American physicist (1908–1991)

Milton Spinoza Plesset (7 February 1908 – 19 February 1991) was an American applied physicist who worked in the field of fluid mechanics and nuclear energy. He was elected to the National Academy of Engineering in 1979 for his fundamental contributions to multiphase flows, bubble dynamics, and safety of nuclear reactors. Plesset served as professor of engineering science at California Institute of Technology during 1951 to 1978. Notable scientists Andrea Prosperetti, Norman Zabusky, and Chris Whipple finished their doctoral work under Plesset's guidance. Milton Plesset, Andrea Prosperetti, and Chris Whipple were elected to the National Academy of Engineering.

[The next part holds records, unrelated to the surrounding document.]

Lemma basename_from_slash (t1 t2 : codepoints) :
  forall acc, basename_from (t1 ++ "/"%char :: t2)%list acc = basename_from t2 [].
Proof.
  induction t1 as [| c t1 IH]; intros acc; cbn [app basename_from].
  - reflexivity.
  - destruct (Ascii.eqb c "/"); apply IH.
Qed.

Lemma ends_with_slash_split (a : string) :
  ends_with_slash a = true -> exists t, chars a = (t ++ ["/"%char])%list.
Proof.
  unfold ends_with_slash. destruct (rev (chars a)) as [| c l] eqn:R; [discriminate |].
  intros E. apply Ascii.eqb_eq in E. subst c.
  exists (rev l). rewrite <- (rev_involutive (chars a)), R. reflexivity.
Qed.

(** The last component of [os.path.join(a, b)] is [b] when [b] holds no
    slash. *)
Lemma basename_path_join (a b : string) :
  mem_char "/" (chars b) = false -> basename (path_join a b) = b.
Proof.
  intros Hb. unfold basename.
  assert (plain : str (basename_from (chars b) []) = b)
    by (rewrite (basename_from_plain _ _ Hb); apply str_chars).
  assert (E : path_join a b
              = if (negb (truthy_str a) || ends_with_slash a)%bool
                then a ++ b else a ++ "/" ++ b).
  { unfold path_join. destruct b as [| c b]; [reflexivity |].
    destruct (Ascii.eqb c "/") eqn:C.
    - apply Ascii.eqb_eq in C. subst c. cbn in Hb. discriminate.
    - destruct c as [[] [] [] [] [] [] [] []]; try reflexivity. discriminate. }
  rewrite E. destruct a as [| c a].
  - cbn. exact plain.
  - cbn [truthy_str negb orb]. destruct (ends_with_slash (String c a)) eqn:S.
    + destruct (ends_with_slash_split _ S) as [t Ht].
      rewrite chars_append, Ht, <- app_assoc. cbn [app].
      rewrite basename_from_slash. exact plain.
    + rewrite !chars_append. change (chars "/") with ["/"%char]. cbn [app].
      rewrite basename_from_slash. exact plain.
Qed.

(** ** The collection of one fuel, whatever the network does *)

Lemma post_products_ok (csrf : string) (payload : list (string * string))
      (w w' : World) (d : JSON) :
  post_products csrf payload w = (Ok d, w') ->
  exists r k, upcoming w k = Responds r /\ passes r = true /\ json r = Some d.
Proof.
  unfold post_products, request_with_retry, bind.
  rewrite the_six_attempts.
  match goal with
  | |- context [retry_loop ?rq ?l None w] =>
      destruct (@retry_loop_spec rq l the_six_attempts_are_small None w)
        as (o & w1 & n & R & _ & _ & _ & Ho);
      rewrite R
  end.
  destruct o as [r | e]; [| discriminate].
  destruct Ho as (i & _ & E & P & _).
  destruct (json r) as [d' |] eqn:J; [| discriminate].
  intros H. injection H as <- _. exists r, i. auto.
Qed.

Lemma encodable_rows_all (ok : JSON -> bool) (rows : list CollectedRow) :
  forallb (fun row => ok (row_raw row)) rows = true -> encodable_rows ok rows = rows.
Proof.
  induction rows as [| row rows IH]; cbn [forallb encodable_rows]; [reflexivity |].
  intros H. apply andb_true_iff in H. destruct H as [Hr Hs].
  rewrite Hr, (IH Hs). reflexivity.
Qed.

(** [append_jsonl] returns when every row can be encoded, all the rows
    being written then; otherwise it raises with the rows before the first
    such row written. *)
Lemma append_jsonl_outcome (path : string) (rows : list CollectedRow) (w : World) :
  append_jsonl path rows w
  = if forallb (fun row => encodable w (row_raw row)) rows
    then (Ok tt, log_event w (Disk (Append path (map RowLine rows))))
    else (Raise UnicodeEncodeError,
          log_event w (Disk (Append path
                               (map RowLine (encodable_rows (encodable w) rows))))).
Proof.
  unfold append_jsonl, bind, fs_do. cbn beta iota zeta.
  destruct (forallb (fun row => encodable w (row_raw row)) rows) eqn:F;
    [rewrite (encodable_rows_all _ _ F) |]; reflexivity.
Qed.

Lemma collect_ok (csrf base_out fuel : string) (w w' : World) (m : Manifest) :
  collect_one_page_per_fuel csrf base_out fuel w = (Ok m, w') ->
  exists (dir : string) (page : list (string * JSON)) (items : list JSON) (w1 w2 : World),
    dir = run_root base_out fuel (local_date w (clock w)) (uuid4 w (minted w))
    /\ post_products csrf (products_form fuel) w1 = (Ok (JObj page), w2)
    /\ network w1 = network w /\ sent w1 = sent w
    /\ file_at (path_join dir "data.jsonl") (disk w1) = None
    /\ ids w1 = (S (minted w), uuid4 w)
    /\ clock w1 = clock w /\ random w1 = random w /\ drawn w1 = drawn w
    /\ Json.or_empty_list (field page "resultado" JNull) = JArr items
    /\ Json.int (field page "totalPaginas" (JInt 1))
       = Ok (totalPaginas_reported (response_stats m))
    /\ Json.int (field page "totalRegistros" (JInt 0))
       = Ok (totalRegistros_reported (response_stats m))
    /\ Json.int (field page "registrosdaPagina" (JInt (Z.of_nat (List.length items))))
       = Ok (registrosdaPagina_reported (response_stats m))
    /\ m = mkManifest (uuid4 w (minted w)) (Qfloor (clock w)) fuel BASE_URL dir
                      (basename (path_join dir "data.jsonl")) the_query
                      (response_stats m)
    /\ rows_written (response_stats m) = List.length items
    /\ w' = log_event
              (log_event w2
                 (Disk (Append (path_join dir "data.jsonl")
                          (map RowLine
                             (map (fun item =>
                                     mkRow (Qfloor (clock w)) (uuid4 w (minted w))
                                           "precodahora" fuel the_query item)
                                  items)))))
              (Disk (Write (path_join dir "manifest.json") [ManifestDoc m])).
Proof.
  unfold collect_one_page_per_fuel, make_out_paths, page_to_rows.
  unfold bind at 1. unfold new_uuid at 1. cbn beta iota zeta.
  unfold bind at 1. unfold bind at 1. unfold local_date_yyyy_mm_dd at 1. cbn beta iota zeta.
  unfold bind at 1. unfold ensure_dir, fs_do at 1. cbn beta iota zeta.
  unfold ret at 1. cbn beta iota zeta.
  unfold bind at 1. unfold utc_now_iso at 1. cbn beta iota zeta.
  unfold bind at 1. unfold path_exists at 1. cbn beta iota zeta.
  fold (products_form fuel).
  set (dir := run_root base_out fuel (local_date w (clock w)) (uuid4 w (minted w))).
  change (path_join (path_join (path_join (path_join base_out "source=precodahora")
                                          ("anp=" ++ safe_slug fuel))
                               ("dt=" ++ local_date (set_minted w (S (minted w)))
                                                    (clock (set_minted w (S (minted w))))))
                    ("run_id=" ++ uuid4 w (minted w)))
    with dir.
  set (w1 := log_event (set_minted w (S (minted w))) (Disk (MkDirs dir))).
  cbn [data_jsonl manifest root].
  unfold field.
  destruct (file_at (path_join dir "data.jsonl") (disk w1)) eqn:FA;
    [unfold fs_do at 1 | unfold ret at 1]; cbn beta iota zeta;
    unfold bind at 1; unfold bind at 1;
    match goal with
    | |- context [post_products csrf (products_form fuel) ?wX] =>
        destruct (post_products csrf (products_form fuel) wX) as [[page | e] w2] eqn:PP;
        [| discriminate]
    end;
    unfold bind, lift, raise, ret; cbn beta iota zeta;
    (destruct page as [| | | | | | page]; cbn [Json.get]; try discriminate);
    remember (Json.or_empty_list
                match Json.lookup "resultado" page with Some v => v | None => JNull end)
      as res eqn:Hres;
    (destruct res as [| | | | | items |]; cbn [Json.len Json.is_list negb py_iter];
     split_outcomes; try discriminate);
    rewrite append_jsonl_outcome;
    match goal with
    | |- context [if ?b then _ else _] => destruct b; [| discriminate]
    end;
    unfold fs_do; intros H; injection H as <- <-;
    exists dir, page, items; eexists; exists w2;
    (split; [reflexivity |]); (split; [exact PP |]);
    (split; [reflexivity |]); (split; [reflexivity |]);
    (split; [first [exact FA
                   | unfold disk; cbn [log_event trace fs_ops file_at];
                     rewrite String.eqb_refl; reflexivity] |]);
    (split; [reflexivity |]); (split; [reflexivity |]);
    (split; [reflexivity |]); (split; [reflexivity |]);
    (split; [symmetry; exact Hres |]);
    cbn [response_stats totalPaginas_reported totalRegistros_reported
         registrosdaPagina_reported rows_written];
    (split; [assumption |]); (split; [assumption |]); (split; [assumption |]);
    (split; [reflexivity |]); (split; [apply length_map | reflexivity]).
Qed.

(** X11.  The manifest a collection returns describes that run: its
    identifier is the one minted at the start, its timestamp the time at
    the start, its fuel the one asked for; its directory is the one of
    that fuel, day and run under the output directory, and its data file
    is [data.jsonl]. *)
Theorem collection_manifest_describes_the_run
        (csrf base_out fuel : string) (w w' : World) (m : Manifest) :
  collect_one_page_per_fuel csrf base_out fuel w = (Ok m, w') ->
  run_id m = uuid4 w (minted w)
  /\ anp m = fuel
  /\ collected_at_utc m = Qfloor (clock w)
  /\ base_url m = BASE_URL
  /\ query m = the_query
  /\ out_root m = run_root base_out fuel (local_date w (clock w)) (run_id m)
  /\ data_file m = "data.jsonl".
Proof.
  intros H. destruct (collect_ok _ _ _ _ H)
    as (dir & page & items & w1 & w2 & -> & _ & _ & _ & _ & _ & _ & _ & _ & _ & _ & _ & _
        & -> & _).
  cbn [run_id anp collected_at_utc base_url query out_root data_file].
  repeat split. apply basename_path_join. reflexivity.
Qed.

Lemma collection_manifest_describes_the_run_witness :
  exists m w',
    collect_one_page_per_fuel "ImTok.abc.def" "./scraping/raw_out" "GASOLINA"
      (sample_world (scripted [json_reply (page_of [JStr "a"; JStr "b"])]))
    = (Ok m, w')
    /\ run_id m = "run-A" /\ anp m = "GASOLINA" /\ data_file m = "data.jsonl".
Proof.
  eexists _, _. split; [vm_compute; reflexivity |].
  edestruct (@collection_manifest_describes_the_run "ImTok.abc.def" "./scraping/raw_out"
               "GASOLINA"
               (sample_world (scripted [json_reply (page_of [JStr "a"; JStr "b"])])))
    as (R & A & _ & _ & _ & _ & D); [vm_compute; reflexivity |].
  split; [exact R | split; [exact A | exact D]].
Defined.

Lemma data_and_manifest_differ (dir : string) :
  String.eqb (path_join dir "manifest.json") (path_join dir "data.jsonl") = false.
Proof.
  apply String.eqb_neq. intros E. apply (f_equal basename) in E.
  rewrite !basename_path_join in E by reflexivity. discriminate.
Qed.

(** X12.  After a collection that returns, the data file of the run holds
    the rows of this collection and nothing else, whatever it held before,
    as many rows as the manifest says, each with the identifier, the fuel
    and the timestamp of the manifest; and the manifest file holds the
    manifest returned. *)
Theorem collection_leaves_its_files
        (csrf base_out fuel : string) (w w' : World) (m : Manifest) :
  collect_one_page_per_fuel csrf base_out fuel w = (Ok m, w') ->
  exists rows,
    file_at (path_join (out_root m) "data.jsonl") (disk w') = Some (map RowLine rows)
    /\ List.length rows = rows_written (response_stats m)
    /\ Forall (fun row => row_run_id row = run_id m
                          /\ row_anp row = anp m
                          /\ row_collected_at_utc row = collected_at_utc m
                          /\ row_source row = "precodahora")
              rows
    /\ file_at (path_join (out_root m) "manifest.json") (disk w') = Some [ManifestDoc m].
Proof.
  intros H. destruct (collect_ok _ _ _ _ H)
    as (dir & page & items & w1 & w2 & _ & PP & _ & _ & FA & _ & _ & _ & _ & _ & _ & _ & _
        & Em & RW & ->).
  pose proof (post_products_keeps_disk csrf (products_form fuel) w1) as D.
  rewrite PP in D. cbn [snd] in D.
  assert (Er : out_root m = dir) by (rewrite Em; reflexivity).
  rewrite Er.
  eexists. split; [| split; [| split]].
  - unfold disk. cbn [log_event trace fs_ops file_at].
    rewrite data_and_manifest_differ, String.eqb_refl.
    fold (disk w2). rewrite D, FA. reflexivity.
  - rewrite length_map. symmetry. exact RW.
  - apply Forall_forall. intros row I. apply in_map_iff in I.
    destruct I as (item & <- & _). rewrite Em.
    cbn [run_id anp collected_at_utc row_run_id row_anp row_collected_at_utc row_source].
    auto.
  - unfold disk. cbn [log_event trace fs_ops file_at].
    rewrite String.eqb_refl. reflexivity.
Qed.

Lemma collection_leaves_its_files_witness :
  exists m w' rows,
    collect_one_page_per_fuel "ImTok.abc.def" "./scraping/raw_out" "GASOLINA"
      (sample_world (scripted [json_reply (page_of [JStr "a"; JStr "b"])]))
    = (Ok m, w')
    /\ file_at (path_join (out_root m) "data.jsonl") (disk w') = Some (map RowLine rows)
    /\ List.length rows = rows_written (response_stats m).
Proof.
  eexists _, _.
  edestruct (@collection_leaves_its_files "ImTok.abc.def" "./scraping/raw_out" "GASOLINA"
               (sample_world (scripted [json_reply (page_of [JStr "a"; JStr "b"])])))
    as (rows & F & L & _); [vm_compute; reflexivity |].
  exists rows. split; [vm_compute; reflexivity | split; [exact F | exact L]].
Defined.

He is known for the Møller–Plesset perturbation theory, which he developed together with Christian Møller.
The Rayleigh–Plesset equation describing the dynamics of a bubble in an infinite body of fluid is also named after him.

==Education and work==
Born in Pittsburgh, Pennsylvania, Plesset received his bachelor's degree from University of Pittsburgh in 1929 and a Ph.D. from Yale University in 1932. Soon after his Ph.D. Plesset joined Caltech and worked with Robert Oppenheimer. Together, they undertook a theoretical study of positrons using the Dirac equation in quantum electrodynamics to show how electron-positron pairs were formed.